**Your objective**
Some lines in the entries contain the word "fetch". Copy all of them.

(Collected data)
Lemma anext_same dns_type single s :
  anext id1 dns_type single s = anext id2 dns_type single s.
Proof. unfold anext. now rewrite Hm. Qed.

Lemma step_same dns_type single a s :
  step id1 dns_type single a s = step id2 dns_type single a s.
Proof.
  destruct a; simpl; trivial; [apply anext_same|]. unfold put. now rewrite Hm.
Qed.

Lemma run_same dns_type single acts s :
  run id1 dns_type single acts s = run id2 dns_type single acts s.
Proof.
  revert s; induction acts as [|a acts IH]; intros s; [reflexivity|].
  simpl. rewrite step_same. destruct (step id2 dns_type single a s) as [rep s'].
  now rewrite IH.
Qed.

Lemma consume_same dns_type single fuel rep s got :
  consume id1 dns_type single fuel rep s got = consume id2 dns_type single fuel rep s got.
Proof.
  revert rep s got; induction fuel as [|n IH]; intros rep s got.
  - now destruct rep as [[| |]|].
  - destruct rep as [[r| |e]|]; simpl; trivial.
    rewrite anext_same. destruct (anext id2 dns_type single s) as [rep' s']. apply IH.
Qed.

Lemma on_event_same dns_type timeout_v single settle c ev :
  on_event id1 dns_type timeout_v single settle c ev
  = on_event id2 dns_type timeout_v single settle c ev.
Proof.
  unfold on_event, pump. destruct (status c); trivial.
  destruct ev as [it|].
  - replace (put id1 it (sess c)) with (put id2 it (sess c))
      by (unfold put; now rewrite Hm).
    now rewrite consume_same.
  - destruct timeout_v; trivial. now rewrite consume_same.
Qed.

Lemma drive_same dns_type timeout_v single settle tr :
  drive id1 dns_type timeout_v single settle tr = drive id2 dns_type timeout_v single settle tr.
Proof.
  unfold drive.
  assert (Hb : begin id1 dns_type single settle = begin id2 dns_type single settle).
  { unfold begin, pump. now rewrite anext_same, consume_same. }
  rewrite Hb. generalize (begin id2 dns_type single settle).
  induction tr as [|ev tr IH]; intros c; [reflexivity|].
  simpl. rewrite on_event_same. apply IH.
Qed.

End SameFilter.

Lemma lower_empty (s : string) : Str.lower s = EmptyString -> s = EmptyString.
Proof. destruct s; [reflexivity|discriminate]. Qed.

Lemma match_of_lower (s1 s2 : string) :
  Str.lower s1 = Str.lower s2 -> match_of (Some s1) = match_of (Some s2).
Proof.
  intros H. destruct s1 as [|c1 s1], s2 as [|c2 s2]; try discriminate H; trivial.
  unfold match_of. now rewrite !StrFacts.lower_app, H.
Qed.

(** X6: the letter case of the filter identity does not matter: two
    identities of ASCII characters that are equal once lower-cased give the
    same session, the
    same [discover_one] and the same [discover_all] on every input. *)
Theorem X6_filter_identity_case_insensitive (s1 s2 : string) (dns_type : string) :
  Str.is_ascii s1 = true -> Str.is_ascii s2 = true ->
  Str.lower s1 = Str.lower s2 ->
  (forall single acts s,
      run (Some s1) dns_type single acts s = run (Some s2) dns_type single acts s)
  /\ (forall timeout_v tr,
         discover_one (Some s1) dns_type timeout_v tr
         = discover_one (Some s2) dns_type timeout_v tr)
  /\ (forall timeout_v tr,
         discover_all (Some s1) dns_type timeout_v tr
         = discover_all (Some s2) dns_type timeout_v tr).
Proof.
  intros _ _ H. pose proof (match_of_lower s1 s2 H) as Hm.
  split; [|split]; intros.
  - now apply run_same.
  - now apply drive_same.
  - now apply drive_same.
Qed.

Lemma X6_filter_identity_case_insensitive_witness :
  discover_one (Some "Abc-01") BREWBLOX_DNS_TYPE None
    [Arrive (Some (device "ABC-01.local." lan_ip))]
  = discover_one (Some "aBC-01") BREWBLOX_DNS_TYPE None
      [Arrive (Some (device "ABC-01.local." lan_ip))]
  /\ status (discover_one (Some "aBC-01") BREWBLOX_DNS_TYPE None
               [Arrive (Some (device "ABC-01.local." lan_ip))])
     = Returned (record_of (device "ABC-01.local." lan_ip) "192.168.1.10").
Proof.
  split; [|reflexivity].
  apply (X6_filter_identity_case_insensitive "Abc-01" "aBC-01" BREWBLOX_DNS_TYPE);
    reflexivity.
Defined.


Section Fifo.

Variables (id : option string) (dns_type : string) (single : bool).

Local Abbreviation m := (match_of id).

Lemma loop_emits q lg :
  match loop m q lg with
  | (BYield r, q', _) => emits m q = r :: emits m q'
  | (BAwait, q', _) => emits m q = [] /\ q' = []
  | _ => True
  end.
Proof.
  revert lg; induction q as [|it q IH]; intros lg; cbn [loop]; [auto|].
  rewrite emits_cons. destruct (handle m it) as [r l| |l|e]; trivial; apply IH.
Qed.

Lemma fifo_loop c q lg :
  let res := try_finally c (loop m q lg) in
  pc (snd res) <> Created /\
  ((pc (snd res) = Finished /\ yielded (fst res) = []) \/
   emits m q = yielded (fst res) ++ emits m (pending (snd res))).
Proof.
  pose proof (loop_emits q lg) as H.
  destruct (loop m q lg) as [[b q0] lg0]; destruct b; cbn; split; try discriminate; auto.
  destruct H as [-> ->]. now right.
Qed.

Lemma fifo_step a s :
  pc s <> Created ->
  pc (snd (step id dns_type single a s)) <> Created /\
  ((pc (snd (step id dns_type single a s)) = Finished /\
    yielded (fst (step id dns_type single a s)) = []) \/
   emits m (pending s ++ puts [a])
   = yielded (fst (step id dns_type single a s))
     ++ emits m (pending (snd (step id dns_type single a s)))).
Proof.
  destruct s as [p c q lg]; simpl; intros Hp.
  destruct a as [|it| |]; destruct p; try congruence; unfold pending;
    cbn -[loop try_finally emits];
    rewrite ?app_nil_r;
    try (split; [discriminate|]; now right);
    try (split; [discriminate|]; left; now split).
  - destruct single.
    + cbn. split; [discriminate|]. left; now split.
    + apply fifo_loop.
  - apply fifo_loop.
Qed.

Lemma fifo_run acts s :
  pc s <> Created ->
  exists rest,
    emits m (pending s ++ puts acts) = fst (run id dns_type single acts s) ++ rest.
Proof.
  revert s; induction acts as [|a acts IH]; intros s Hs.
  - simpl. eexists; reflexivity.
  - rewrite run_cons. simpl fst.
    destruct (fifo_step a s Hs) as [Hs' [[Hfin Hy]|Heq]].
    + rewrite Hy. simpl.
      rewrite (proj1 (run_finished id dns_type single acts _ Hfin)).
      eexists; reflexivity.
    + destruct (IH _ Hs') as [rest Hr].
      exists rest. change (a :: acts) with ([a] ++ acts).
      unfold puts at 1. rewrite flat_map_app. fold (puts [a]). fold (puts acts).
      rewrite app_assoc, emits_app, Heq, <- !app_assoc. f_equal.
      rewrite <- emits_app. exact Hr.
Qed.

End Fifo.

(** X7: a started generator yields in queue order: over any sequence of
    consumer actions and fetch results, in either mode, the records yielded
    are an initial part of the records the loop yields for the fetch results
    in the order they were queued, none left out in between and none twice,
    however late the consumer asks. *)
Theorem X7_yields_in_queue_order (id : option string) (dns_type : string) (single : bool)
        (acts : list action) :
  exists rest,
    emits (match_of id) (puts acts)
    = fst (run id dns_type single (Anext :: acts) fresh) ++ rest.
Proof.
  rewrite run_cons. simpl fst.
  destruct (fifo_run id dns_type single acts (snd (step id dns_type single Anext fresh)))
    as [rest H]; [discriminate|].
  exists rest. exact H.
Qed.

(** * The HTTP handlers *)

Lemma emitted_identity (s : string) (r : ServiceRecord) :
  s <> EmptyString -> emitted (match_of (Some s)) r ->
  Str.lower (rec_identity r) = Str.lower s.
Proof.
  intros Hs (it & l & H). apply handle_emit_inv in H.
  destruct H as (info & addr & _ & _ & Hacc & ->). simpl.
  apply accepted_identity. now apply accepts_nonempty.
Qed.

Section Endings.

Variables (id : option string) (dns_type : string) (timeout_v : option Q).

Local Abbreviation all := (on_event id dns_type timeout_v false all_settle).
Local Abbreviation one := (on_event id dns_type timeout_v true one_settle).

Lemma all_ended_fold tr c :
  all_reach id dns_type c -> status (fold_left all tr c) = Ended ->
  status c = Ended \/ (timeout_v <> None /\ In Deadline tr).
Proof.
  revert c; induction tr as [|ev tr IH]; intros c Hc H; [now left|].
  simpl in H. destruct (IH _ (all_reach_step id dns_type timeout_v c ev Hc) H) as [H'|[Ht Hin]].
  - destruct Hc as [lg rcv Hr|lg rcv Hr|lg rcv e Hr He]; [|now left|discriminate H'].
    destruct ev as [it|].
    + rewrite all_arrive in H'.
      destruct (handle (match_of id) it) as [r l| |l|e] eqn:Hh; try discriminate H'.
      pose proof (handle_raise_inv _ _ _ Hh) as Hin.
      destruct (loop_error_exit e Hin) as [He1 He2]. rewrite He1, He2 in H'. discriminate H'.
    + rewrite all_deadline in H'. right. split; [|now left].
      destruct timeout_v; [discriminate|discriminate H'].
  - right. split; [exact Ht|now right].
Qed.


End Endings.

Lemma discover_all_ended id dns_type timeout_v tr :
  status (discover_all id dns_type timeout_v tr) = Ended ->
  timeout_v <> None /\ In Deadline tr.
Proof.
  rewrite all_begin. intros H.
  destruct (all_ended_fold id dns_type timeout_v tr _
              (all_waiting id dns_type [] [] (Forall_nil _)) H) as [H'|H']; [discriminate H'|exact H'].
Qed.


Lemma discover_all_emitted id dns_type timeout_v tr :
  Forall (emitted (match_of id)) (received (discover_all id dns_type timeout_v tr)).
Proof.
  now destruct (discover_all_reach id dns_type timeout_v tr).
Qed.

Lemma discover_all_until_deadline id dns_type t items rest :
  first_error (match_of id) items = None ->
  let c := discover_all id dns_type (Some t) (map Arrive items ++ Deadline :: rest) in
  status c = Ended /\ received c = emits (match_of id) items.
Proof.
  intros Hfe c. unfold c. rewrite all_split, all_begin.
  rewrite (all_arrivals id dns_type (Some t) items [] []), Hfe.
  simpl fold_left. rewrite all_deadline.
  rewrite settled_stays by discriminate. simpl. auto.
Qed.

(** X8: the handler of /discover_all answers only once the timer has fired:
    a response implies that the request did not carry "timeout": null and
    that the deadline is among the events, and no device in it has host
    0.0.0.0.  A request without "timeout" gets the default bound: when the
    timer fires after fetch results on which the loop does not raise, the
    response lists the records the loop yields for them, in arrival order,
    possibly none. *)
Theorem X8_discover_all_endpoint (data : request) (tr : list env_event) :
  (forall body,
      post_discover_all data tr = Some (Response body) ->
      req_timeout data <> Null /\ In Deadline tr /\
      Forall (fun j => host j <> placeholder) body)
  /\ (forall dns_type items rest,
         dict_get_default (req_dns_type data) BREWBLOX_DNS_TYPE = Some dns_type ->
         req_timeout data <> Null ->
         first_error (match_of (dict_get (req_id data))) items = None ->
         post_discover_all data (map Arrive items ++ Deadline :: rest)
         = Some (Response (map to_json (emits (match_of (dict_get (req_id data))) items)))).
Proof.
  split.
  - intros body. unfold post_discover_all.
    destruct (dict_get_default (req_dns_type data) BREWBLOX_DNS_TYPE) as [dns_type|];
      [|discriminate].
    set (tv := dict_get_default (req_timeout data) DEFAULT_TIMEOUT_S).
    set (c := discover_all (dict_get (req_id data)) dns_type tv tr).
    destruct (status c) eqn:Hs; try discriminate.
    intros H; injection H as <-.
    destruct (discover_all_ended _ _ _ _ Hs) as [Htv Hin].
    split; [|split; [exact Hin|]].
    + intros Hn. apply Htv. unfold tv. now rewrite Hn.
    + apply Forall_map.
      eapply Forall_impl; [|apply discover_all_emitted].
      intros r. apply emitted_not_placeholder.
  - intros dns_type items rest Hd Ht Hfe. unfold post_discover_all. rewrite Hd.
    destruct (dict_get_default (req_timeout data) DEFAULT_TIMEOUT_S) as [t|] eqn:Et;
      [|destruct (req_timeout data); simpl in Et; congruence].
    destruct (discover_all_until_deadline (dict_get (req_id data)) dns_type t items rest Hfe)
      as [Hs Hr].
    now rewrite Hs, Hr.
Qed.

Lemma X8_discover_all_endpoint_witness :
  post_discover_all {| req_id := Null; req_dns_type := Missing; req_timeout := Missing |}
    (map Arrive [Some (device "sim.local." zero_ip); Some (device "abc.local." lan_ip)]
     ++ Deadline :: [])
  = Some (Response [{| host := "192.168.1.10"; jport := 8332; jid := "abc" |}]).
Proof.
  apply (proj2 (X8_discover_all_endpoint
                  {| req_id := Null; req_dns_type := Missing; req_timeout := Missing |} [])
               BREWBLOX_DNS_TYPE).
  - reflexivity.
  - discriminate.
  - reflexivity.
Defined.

**Response**
    consumer actions and fetch results, in either mode, the records yielded
    are an initial part of the records the loop yields for the fetch results
    timer fires after fetch results on which the loop does not raise, the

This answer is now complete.